#### Aim of the task:
Work out how many lines of the records contain "replace". Answer with the number and nothing else.

#### Exercise data:
>>>
Lemma fetch_start code c d : fetch code (mk_thread 0 c d) = decode code.
Proof. apply (fetch_at []). Qed.

Lemma runs_insn pre bytes post i c d t :
  (forall rest, decode (bytes ++ rest) = Some (i, off bytes)) ->
  exec_insn i (off bytes) (mk_thread (off pre) c d) = Some t ->
  runs (pre ++ bytes ++ post) (mk_thread (off pre) c d) t.
Proof. intros Hd He. apply rtc_once. unfold dma_step. by rewrite fetch_at, Hd. Qed.

Lemma runs_LP pre (l : bool) cnt post c d : 1 <= cnt <= 256 ->
  runs (pre ++ _emit_LP (b2z l) cnt ++ post) (mk_thread (off pre) c d)
    (mk_thread (off (pre ++ _emit_LP (b2z l) cnt)) (set_lc l (cnt - 1) c) d).
Proof.
  intros Hc. rewrite off_app, off_LP. eapply runs_insn; [intros; by apply decode_LP|done].
Qed.

Lemma stuck_insn pre bytes post i sz c d :
  (forall rest, decode (bytes ++ rest) = Some (i, sz)) -> i <> I_END ->
  exec_insn i sz (mk_thread (off pre) c d) = None ->
  stuck (pre ++ bytes ++ post) (mk_thread (off pre) c d).
Proof.
  intros Hd Hi He. split.
  - unfold dma_step. by rewrite fetch_at, Hd.
  - intros [sz' Hf]. rewrite fetch_at, Hd in Hf. by injection Hf as -> _.
Qed.

(** *** Pieces of code that move a number of bytes

    [inv n d]: [n] bytes of the transfer are done.  A piece of code moves [k]
    bytes when it runs from its first byte to the byte behind it, wherever it
    stands, and takes the transfer from [n] to [n + k]; [K] relates the loop
    counters before and after. *)
Section pieces.
Variable N : Z.
Variable inv : Z -> dma_data -> Prop.

Definition moves (K : Z * Z -> Z * Z -> Prop) (code : list Z) (k : Z) : Prop :=
  forall pre post c n d, 0 <= n -> n + k <= N -> inv n d ->
  exists c' d', runs (pre ++ code ++ post) (mk_thread (off pre) c d) (mk_thread (off pre + off code) c' d') /\
    inv (n + k) d' /\ K c c'.

Definition other_kept (l : bool) (c c' : Z * Z) : Prop := get_lc (negb l) c = get_lc (negb l) c'.

Lemma moves_relax (K K' : Z * Z -> Z * Z -> Prop) code k :
  (forall c c', K c c' -> K' c c') -> moves K code k -> moves K' code k.
Proof. intros HK Hm pre post c n d ? ? Hi. destruct (Hm pre post c n d) as (c' & d' & ? & ? & ?); eauto 6. Qed.

Lemma moves_app (K : Z * Z -> Z * Z -> Prop) a b j k :
  (forall c c' c'', K c c' -> K c' c'' -> K c c'') -> 0 <= j -> 0 <= k ->
  moves K a j -> moves K b k -> moves K (a ++ b) (j + k).
Proof.
  intros HK Hj Hk Ha Hb pre post c n d Hn HN Hi.
  destruct (Ha pre (b ++ post) c n d) as (c1 & d1 & R1 & I1 & K1); [lia|lia|done|].
  destruct (Hb (pre ++ a) post c1 (n + j) d1) as (c2 & d2 & R2 & I2 & K2); [lia|lia|done|].
  exists c2, d2. split_and!; [|by rewrite Z.add_assoc|by eapply HK].
  rewrite <- !app_assoc in *. rewrite !off_app in *. rewrite Z.add_assoc. by etrans.
Qed.

(** A loop on counter [l] around a piece with [K], which keeps that counter:
    the loop has [K'], which allows the counter to change. *)
Record loop_rel (l : bool) (K K' : Z * Z -> Z * Z -> Prop) : Prop := {
  lr_keep c c' : K c c' -> get_lc l c = get_lc l c';
  lr_in c c' : K c c' -> K' c c';
  lr_set v c : K' c (set_lc l v c);
  lr_trans c c' c'' : K' c c' -> K' c' c'' -> K' c c'' }.

Lemma loop_rel_inner : loop_rel false eq (other_kept false).
Proof. split; unfold other_kept; cbn; try done; intros; congruence. Qed.

Lemma loop_rel_outer : loop_rel true (other_kept false) (fun _ _ => True).
Proof. split; done. Qed.

(** The body of a loop, [j + 1] more times, up to behind the DMALPEND. *)
Lemma loop_turns (K K' : Z * Z -> Z * Z -> Prop) (l : bool) inner k pre head post j c n d :
  loop_rel l K K' ->
  0 <= off inner < 256 -> 0 <= k -> moves K inner k ->
  let code := pre ++ head ++ inner ++ _emit_LPEND (mk_arg_LPEND ALWAYS 0 (b2z l) (off inner)) ++ post in
  0 <= n -> n + k * (Z.of_nat j + 1) <= N -> inv n d -> get_lc l c = Z.of_nat j ->
  exists c' d', runs code (mk_thread (off pre + off head) c d) (mk_thread (off pre + off head + off inner + 2) c' d') /\
    inv (n + k * (Z.of_nat j + 1)) d' /\ K' c c'.
Proof.
  intros [Hl Ho Hset Htr] Hoff Hk Hm code. revert c n d.
  induction j as [|j IH]; intros c n d Hn HN Hi Hc;
    (destruct (Hm (pre ++ head) (_emit_LPEND (mk_arg_LPEND ALWAYS 0 (b2z l) (off inner)) ++ post) c n d)
      as (c1 & d1 & R1 & I1 & K1); [lia|lia|done|]);
    pose proof (Hl _ _ K1) as L1; pose proof (Ho _ _ K1) as O1;
    rewrite off_app, <- !app_assoc in R1; fold code in R1.
  - exists c1, d1. split_and!; [|by replace (n + k * (Z.of_nat 0 + 1)) with (n + k) by lia|done].
    etrans; [exact R1|].
    unfold code. rewrite !app_assoc, <- (app_assoc _ _ post), <- !off_app.
    eapply runs_insn; [intros; by apply decode_LPEND|].
    cbn [exec_insn]. rewrite <- L1, Hc. done.
  - destruct (IH (set_lc l (Z.of_nat j) c1) (n + k) d1) as (c2 & d2 & R2 & I2 & K2);
      [lia|lia|done|by destruct l|].
    exists c2, d2. split_and!.
    + etrans; [exact R1|]. etrans; [|exact R2].
      unfold code. rewrite !app_assoc, <- (app_assoc _ _ post), <- !off_app.
      eapply runs_insn; [intros; by apply decode_LPEND|].
      cbn [exec_insn]. rewrite <- L1, Hc. rewrite (proj2 (Z.eqb_neq _ _)) by lia.
      rewrite !off_app. do 3 f_equal; lia.
    + by replace (n + k * (Z.of_nat (S j) + 1)) with (n + k + k * (Z.of_nat j + 1)) by lia.
    + eapply Htr; [exact O1|]. eapply Htr; [apply Hset|exact K2].
Qed.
<<<
#### Answer to this exercise:
2